Berlin - Die Schmerzgrenze sei endgültig erreicht, findet der promovierte Geograf Thomas Bürk - und meint damit die katastrophalen Arbeitsbedingungen an deutschen Universitäten. Die Fakten sprechen für sich: 85 Prozent der deutschen Wissenschafter müssen sich mit befristeten Verträgen abfinden. Zum Vergleich: In Großbritannien beträgt der Anteil nur 35 Prozent, in den USA sind es lediglich 17 Prozent. "Viele Akademiker denken bei Prekarisierung an Sklavenverträge oder Leiharbeit", meint Bürk: "Oftmals realisieren sie gar nicht, dass sie bereits selbst davon betroffen sind."

So entschied sich Bürk, selbst aktiv zu werden. Gemeinsam mit einem Dutzend anderer Erstunterzeichner veröffentlichte er Ende Juli einen Aufruf an Nachwuchswissenschafter, ausgeschriebene prekäre Arbeitsstellen künftig zu boykottieren. Mittlerweile haben rund 150 Leute den Aufruf unterzeichnet. Trotz Semesterferien folgen durchschnittlich zwei bis drei neue Unterzeichner pro Tag.

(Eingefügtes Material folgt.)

(** * G-IMGTool: a shallow embedding of [gimgtool.py] and its properties

    The archive tool reads and writes RenderWare IMG containers: an optional
    8-byte header (["VER2"] and a little-endian entry count), a table of
    32-byte directory records (start sector, byte size, 24-byte name) and the
    member payloads, each aligned to a 2048-byte sector.

    How the program is modelled:
    - Python integers are [Z], byte strings are [list byte], text is
      [string] with one character per code point below 256;
    - a file object is a buffer with a position; [read] is short at the end
      of the file, [write] past the end fills the hole with zero bytes;
    - the file system is a finite map from paths to nodes, a node being a
      regular file or a flat directory of regular files; paths are opaque,
      and a name with a path separator is not followed;
    - exceptions are explicit outcomes, and the store keeps what was written
      when one is raised;
    - the [while] loop of the VER1 entry count runs on fuel, shown
      sufficient in [scan_ver1_terminates];
    - [print] is left out, except that the rows of a listing and the lines
      of a report are their results;
    - the scratch directory of the tool ([tempfile.mkdtemp]), the pattern
      matcher [fnmatch.fnmatch] and the clock that [rebuild_img] reads are
      arguments of the calls that use them. *)

From Stdlib Require Import ZArith Lia Strings.Byte Strings.Ascii Strings.String.
From stdpp Require Import gmap strings list sorting pretty.

Open Scope Z_scope.

(** ** Bytes and outcomes *)

Abbreviation bytes := (list byte).

#[global] Instance byte_eq_dec : EqDecision byte := Byte.byte_eq_dec.

Definition byte_val (b : byte) : Z := Z.of_N (Byte.to_N b).

Definition byte_of_Z (z : Z) : byte :=
  match Byte.of_N (Z.to_N (z mod 256)) with
  | Some b => b
  | None => x00
  end.

(** The exceptions the tool can meet. [IOError] is Python 3's [OSError]. *)
Inductive exn : Type :=
  | StructError
  | OSError
  | UnicodeEncodeError.

(** The outcome of a call: a value, a raised exception, or a loop model that
    ran out of fuel (shown below never to happen). *)
Inductive result (A : Type) : Type :=
  | Ok (a : A)
  | Raise (e : exn)
  | OutOfFuel.
Arguments Ok {A} a.
Arguments Raise {A} e.
Arguments OutOfFuel {A}.

#[global] Instance result_ret : MRet result := fun A a => Ok a.

#[global] Instance result_bind : MBind result := fun A B k r =>
  match r with
  | Ok a => k a
  | Raise e => Raise e
  | OutOfFuel => OutOfFuel
  end.

(** ** [struct.pack('<I', x)] and [struct.unpack('<I', b)] *)

(** The four bytes of a 32-bit value, least significant first. *)
Definition le32 (x : Z) : bytes :=
  [byte_of_Z x; byte_of_Z (x / 256); byte_of_Z (x / 65536);
   byte_of_Z (x / 16777216)].

Definition pack_u32 (x : Z) : result bytes :=
  if (0 <=? x) && (x <? 4294967296) then Ok (le32 x) else Raise StructError.

Definition unpack_u32 (b : bytes) : result Z :=
  match b with
  | [b0; b1; b2; b3] =>
      Ok (byte_val b0 + 256 * byte_val b1 + 65536 * byte_val b2
          + 16777216 * byte_val b3)
  | _ => Raise StructError
  end.

(** ** File objects *)

Record handle : Type := Handle { h_data : bytes; h_pos : Z }.

Definition open_rb (data : bytes) : handle := Handle data 0.
Definition open_wb : handle := Handle [] 0.

Definition f_seek (p : Z) (f : handle) : handle := Handle (h_data f) p.

(** [f.read(n)]: at most [n] bytes from the position, fewer at the end of
    the file, none beyond it. *)
Definition slice (data : bytes) (pos n : Z) : bytes :=
  let len := Z.of_nat (length data) in
  if len <=? pos then []
  else take (Z.to_nat (Z.min n (len - pos))) (drop (Z.to_nat pos) data).

Definition f_read (n : Z) (f : handle) : bytes * handle :=
  let b := slice (h_data f) (h_pos f) n in
  (b, Handle (h_data f) (h_pos f + Z.of_nat (length b))).
(** X10: a run is aborted only by [log.Fatalf] on a redirect entry of a
    recognized namespace whose target resolved and whose redirect page
    failed to render; the message carries the rendering error. *)
Theorem ParseZIM_abort_cause idx (st : Store) msg :
  outcome (ParseZIM ExecuteTemplate idx st) = Aborted msg ->
  ∃ i a ridx ra e,
    i ∈ zim.TitlePtrs (Z_ idx)
    ∧ zim.ArticleAtURLIdx (Z_ idx) i = Ok a
    ∧ is_redirect a = true ∧ recognized (zim.Namespace a) = true
    ∧ zim.RedirectIndex a = Ok ridx
    ∧ zim.ArticleAtURLIdx (Z_ idx) ridx = Ok ra
    ∧ buildRedirectPage ExecuteTemplate (path.Base (zim.FullURL ra)) = Err e
    ∧ msg = "error building redirect page: " +:+ e.
Proof. apply iterator_abort_cause. Qed.

(** X11: on an archive whose visited entries include no redirect, every run
    reaches the end of the archive, whatever the templates, the payloads and
    the decoder errors. *)
Theorem ParseZIM_without_redirects_completes idx (st : Store) :
  forallb (fun a => negb (is_redirect a)) (visited (Z_ idx)) = true ->
  outcome (ParseZIM ExecuteTemplate idx st) = Completed.
Proof.
  intros Hno. unfold ParseZIM.
  destruct (outcome _) as [|msg] eqn:Hout; [done|]. exfalso.
  apply iterator_abort_cause in Hout as (i & a & ? & ? & ? & Hi & Ha & Hred & _).
  rewrite forallb_forall in Hno. specialize (Hno a).
  rewrite Hred in Hno. apply Is_true_true in Hno; [done|].
  apply list_elem_of_In. unfold visited, visited_from.
  apply list_elem_of_omap. exists i. by rewrite Ha.
Qed.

Lehre als notwendiges Übel

Besonders vom Prekariat betroffen sind die sogenannten Lehrkräfte für besondere Aufgaben (LfbA), die seit 2005 in der Bundesrepublik ausgeschrieben sind. Dahinter stecken meist befristete Teilzeitstellen, die den Lehrbetrieb der Unis aufrechterhalten sollen. Eine aktuelle LfbA-Stelle an der Uni Bamberg beinhaltet etwa die Durchführung von 13 bis 18 Semesterwochenstunden.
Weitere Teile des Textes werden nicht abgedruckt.